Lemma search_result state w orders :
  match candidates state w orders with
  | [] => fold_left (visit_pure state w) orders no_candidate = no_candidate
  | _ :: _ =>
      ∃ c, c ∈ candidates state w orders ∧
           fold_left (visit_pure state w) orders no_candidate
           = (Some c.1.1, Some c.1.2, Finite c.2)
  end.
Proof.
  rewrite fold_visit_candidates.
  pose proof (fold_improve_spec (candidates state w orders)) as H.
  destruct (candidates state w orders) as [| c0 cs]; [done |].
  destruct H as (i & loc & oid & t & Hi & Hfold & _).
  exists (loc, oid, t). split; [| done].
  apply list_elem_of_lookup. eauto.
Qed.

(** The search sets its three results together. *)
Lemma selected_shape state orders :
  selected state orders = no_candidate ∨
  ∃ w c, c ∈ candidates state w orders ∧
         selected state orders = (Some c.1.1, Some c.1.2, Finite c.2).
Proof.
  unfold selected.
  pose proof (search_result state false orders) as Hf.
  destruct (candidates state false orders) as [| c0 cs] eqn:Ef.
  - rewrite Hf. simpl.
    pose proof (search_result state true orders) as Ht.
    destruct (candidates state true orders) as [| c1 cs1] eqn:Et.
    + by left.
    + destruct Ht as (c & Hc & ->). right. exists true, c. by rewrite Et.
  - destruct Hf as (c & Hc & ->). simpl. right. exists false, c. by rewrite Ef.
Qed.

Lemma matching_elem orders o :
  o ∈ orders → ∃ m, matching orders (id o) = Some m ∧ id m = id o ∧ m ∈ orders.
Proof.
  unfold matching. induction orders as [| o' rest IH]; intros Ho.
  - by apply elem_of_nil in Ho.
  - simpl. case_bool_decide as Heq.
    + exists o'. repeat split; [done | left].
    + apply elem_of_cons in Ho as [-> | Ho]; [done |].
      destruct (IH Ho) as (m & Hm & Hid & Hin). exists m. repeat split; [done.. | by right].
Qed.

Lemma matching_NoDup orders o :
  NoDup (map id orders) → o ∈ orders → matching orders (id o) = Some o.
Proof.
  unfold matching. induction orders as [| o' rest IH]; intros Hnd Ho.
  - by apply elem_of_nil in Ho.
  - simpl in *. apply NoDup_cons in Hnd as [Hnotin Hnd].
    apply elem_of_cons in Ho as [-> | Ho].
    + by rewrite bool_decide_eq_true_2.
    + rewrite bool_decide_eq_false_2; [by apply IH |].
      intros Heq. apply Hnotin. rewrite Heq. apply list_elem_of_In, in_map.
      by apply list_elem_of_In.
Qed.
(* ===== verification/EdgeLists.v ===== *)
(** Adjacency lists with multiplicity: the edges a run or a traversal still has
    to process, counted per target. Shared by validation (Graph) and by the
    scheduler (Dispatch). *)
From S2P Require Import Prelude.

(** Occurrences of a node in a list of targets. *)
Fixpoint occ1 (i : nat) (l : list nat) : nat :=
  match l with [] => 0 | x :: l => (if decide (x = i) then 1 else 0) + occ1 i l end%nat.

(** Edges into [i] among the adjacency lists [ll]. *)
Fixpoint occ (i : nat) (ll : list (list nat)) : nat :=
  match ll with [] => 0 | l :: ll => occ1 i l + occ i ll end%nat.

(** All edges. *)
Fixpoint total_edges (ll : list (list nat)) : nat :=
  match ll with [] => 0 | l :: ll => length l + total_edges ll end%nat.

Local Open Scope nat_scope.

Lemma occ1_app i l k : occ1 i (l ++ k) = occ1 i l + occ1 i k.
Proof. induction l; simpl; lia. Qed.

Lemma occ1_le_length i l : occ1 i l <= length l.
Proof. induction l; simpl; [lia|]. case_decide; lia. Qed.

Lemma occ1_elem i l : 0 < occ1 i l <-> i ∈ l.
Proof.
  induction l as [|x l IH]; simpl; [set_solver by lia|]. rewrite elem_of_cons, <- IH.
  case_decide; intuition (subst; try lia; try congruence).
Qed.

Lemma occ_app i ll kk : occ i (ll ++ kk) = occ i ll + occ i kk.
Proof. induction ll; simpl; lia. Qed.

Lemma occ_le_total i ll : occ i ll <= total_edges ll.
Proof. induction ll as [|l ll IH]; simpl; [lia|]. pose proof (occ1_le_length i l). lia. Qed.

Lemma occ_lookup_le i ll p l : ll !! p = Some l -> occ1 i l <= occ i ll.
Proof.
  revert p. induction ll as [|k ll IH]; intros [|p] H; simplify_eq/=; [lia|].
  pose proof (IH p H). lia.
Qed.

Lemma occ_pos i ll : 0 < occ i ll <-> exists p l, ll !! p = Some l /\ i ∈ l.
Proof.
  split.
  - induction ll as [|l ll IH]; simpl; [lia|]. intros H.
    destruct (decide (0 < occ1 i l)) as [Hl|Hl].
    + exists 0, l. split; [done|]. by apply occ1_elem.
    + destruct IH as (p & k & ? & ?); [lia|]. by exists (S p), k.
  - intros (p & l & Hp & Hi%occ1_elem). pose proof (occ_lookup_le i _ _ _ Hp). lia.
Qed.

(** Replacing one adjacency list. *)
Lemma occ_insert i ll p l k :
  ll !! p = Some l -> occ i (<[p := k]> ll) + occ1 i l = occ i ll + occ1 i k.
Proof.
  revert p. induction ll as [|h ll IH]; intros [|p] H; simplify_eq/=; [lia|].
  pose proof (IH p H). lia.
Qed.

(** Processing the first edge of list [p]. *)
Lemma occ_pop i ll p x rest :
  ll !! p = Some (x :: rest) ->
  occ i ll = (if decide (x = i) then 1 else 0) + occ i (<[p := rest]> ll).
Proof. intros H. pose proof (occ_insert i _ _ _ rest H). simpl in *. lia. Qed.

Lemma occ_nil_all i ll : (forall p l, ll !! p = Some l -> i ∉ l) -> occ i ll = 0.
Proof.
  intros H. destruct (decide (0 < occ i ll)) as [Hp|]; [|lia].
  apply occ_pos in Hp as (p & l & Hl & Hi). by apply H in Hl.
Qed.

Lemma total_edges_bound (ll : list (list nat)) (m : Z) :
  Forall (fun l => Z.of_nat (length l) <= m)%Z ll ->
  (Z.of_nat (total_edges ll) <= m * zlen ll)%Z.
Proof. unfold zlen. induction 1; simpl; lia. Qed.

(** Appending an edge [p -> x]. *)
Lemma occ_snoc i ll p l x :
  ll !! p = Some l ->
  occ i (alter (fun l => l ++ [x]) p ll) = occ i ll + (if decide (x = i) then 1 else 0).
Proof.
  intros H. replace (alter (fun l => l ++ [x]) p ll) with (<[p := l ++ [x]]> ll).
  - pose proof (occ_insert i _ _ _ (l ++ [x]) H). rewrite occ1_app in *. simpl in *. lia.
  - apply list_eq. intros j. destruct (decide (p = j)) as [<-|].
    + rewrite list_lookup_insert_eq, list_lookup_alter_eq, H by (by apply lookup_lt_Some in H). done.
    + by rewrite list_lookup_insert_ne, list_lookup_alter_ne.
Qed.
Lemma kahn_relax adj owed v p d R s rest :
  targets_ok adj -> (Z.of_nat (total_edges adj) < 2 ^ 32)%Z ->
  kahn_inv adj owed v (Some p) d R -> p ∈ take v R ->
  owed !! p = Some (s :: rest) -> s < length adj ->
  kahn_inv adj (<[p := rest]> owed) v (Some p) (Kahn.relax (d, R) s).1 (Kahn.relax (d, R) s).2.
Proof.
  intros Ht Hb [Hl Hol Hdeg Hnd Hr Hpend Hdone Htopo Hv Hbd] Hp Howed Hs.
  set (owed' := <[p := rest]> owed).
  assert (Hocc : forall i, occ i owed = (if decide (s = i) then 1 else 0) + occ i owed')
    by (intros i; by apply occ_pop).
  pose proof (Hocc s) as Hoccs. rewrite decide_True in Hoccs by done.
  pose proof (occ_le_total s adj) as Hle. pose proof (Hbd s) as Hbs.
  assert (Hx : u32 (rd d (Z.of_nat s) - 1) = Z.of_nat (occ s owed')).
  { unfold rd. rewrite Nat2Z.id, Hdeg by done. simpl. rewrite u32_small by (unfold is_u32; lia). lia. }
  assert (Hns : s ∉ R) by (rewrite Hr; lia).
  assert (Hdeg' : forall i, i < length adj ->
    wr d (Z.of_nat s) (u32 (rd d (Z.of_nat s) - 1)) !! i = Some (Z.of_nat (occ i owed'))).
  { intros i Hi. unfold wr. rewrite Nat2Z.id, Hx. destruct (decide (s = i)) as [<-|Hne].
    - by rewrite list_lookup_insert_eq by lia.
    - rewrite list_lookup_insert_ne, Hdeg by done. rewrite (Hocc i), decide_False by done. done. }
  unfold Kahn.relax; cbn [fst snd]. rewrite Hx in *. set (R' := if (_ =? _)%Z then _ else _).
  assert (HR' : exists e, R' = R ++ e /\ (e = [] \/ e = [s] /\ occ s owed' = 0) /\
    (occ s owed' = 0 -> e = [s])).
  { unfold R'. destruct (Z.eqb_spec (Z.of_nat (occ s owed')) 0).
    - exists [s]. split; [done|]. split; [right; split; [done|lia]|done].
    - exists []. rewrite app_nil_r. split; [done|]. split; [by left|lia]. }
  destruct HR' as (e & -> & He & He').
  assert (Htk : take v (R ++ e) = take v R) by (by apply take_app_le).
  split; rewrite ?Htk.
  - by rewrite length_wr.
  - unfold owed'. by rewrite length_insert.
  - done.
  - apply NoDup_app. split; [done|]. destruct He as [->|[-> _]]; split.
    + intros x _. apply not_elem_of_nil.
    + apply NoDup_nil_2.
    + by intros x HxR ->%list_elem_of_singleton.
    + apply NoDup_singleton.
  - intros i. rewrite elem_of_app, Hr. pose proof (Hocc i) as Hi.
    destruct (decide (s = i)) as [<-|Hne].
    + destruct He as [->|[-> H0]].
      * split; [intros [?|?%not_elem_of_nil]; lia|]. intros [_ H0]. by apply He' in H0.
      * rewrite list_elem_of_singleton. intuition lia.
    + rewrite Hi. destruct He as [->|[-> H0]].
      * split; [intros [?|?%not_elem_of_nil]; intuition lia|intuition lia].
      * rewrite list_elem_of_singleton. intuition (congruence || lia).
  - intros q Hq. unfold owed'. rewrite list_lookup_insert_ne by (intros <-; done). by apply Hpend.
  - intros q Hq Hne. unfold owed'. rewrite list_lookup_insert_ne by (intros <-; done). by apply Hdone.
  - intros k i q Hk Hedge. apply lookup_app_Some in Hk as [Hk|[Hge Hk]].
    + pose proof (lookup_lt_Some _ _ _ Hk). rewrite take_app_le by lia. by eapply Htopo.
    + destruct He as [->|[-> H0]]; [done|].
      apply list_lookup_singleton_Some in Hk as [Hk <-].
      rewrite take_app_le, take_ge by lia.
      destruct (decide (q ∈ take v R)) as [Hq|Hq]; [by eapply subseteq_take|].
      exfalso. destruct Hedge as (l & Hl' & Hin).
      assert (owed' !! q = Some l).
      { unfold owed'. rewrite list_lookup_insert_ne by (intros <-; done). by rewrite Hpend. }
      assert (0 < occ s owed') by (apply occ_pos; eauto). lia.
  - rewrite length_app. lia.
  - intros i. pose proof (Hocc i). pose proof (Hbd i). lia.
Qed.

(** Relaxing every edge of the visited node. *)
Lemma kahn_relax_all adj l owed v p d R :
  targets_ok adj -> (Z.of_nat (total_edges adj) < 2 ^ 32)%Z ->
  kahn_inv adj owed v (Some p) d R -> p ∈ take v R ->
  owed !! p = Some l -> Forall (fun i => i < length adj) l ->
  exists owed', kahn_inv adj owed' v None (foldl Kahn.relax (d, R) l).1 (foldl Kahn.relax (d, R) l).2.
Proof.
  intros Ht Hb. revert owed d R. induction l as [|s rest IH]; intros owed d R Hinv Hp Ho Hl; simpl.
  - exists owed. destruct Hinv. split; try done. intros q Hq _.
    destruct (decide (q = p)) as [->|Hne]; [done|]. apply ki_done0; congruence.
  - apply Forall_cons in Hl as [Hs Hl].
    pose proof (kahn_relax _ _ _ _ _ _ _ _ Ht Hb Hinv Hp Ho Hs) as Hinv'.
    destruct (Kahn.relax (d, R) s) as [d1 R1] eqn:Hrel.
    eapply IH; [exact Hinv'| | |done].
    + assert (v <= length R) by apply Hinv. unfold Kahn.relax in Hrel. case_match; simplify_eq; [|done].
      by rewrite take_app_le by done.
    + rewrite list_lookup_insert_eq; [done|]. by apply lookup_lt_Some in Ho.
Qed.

* Task goal: Would you copy out exactly the lines above that start at the one containing "by apply list_elem_of_In." and end at the one containing "Fixpoint occ (i", inclusive?

* Exercise response:
      by apply list_elem_of_In.
Qed.
(* ===== verification/EdgeLists.v ===== *)
(** Adjacency lists with multiplicity: the edges a run or a traversal still has
    to process, counted per target. Shared by validation (Graph) and by the
    scheduler (Dispatch). *)
From S2P Require Import Prelude.

(** Occurrences of a node in a list of targets. *)
Fixpoint occ1 (i : nat) (l : list nat) : nat :=
  match l with [] => 0 | x :: l => (if decide (x = i) then 1 else 0) + occ1 i l end%nat.

(** Edges into [i] among the adjacency lists [ll]. *)
Fixpoint occ (i : nat) (ll : list (list nat)) : nat :=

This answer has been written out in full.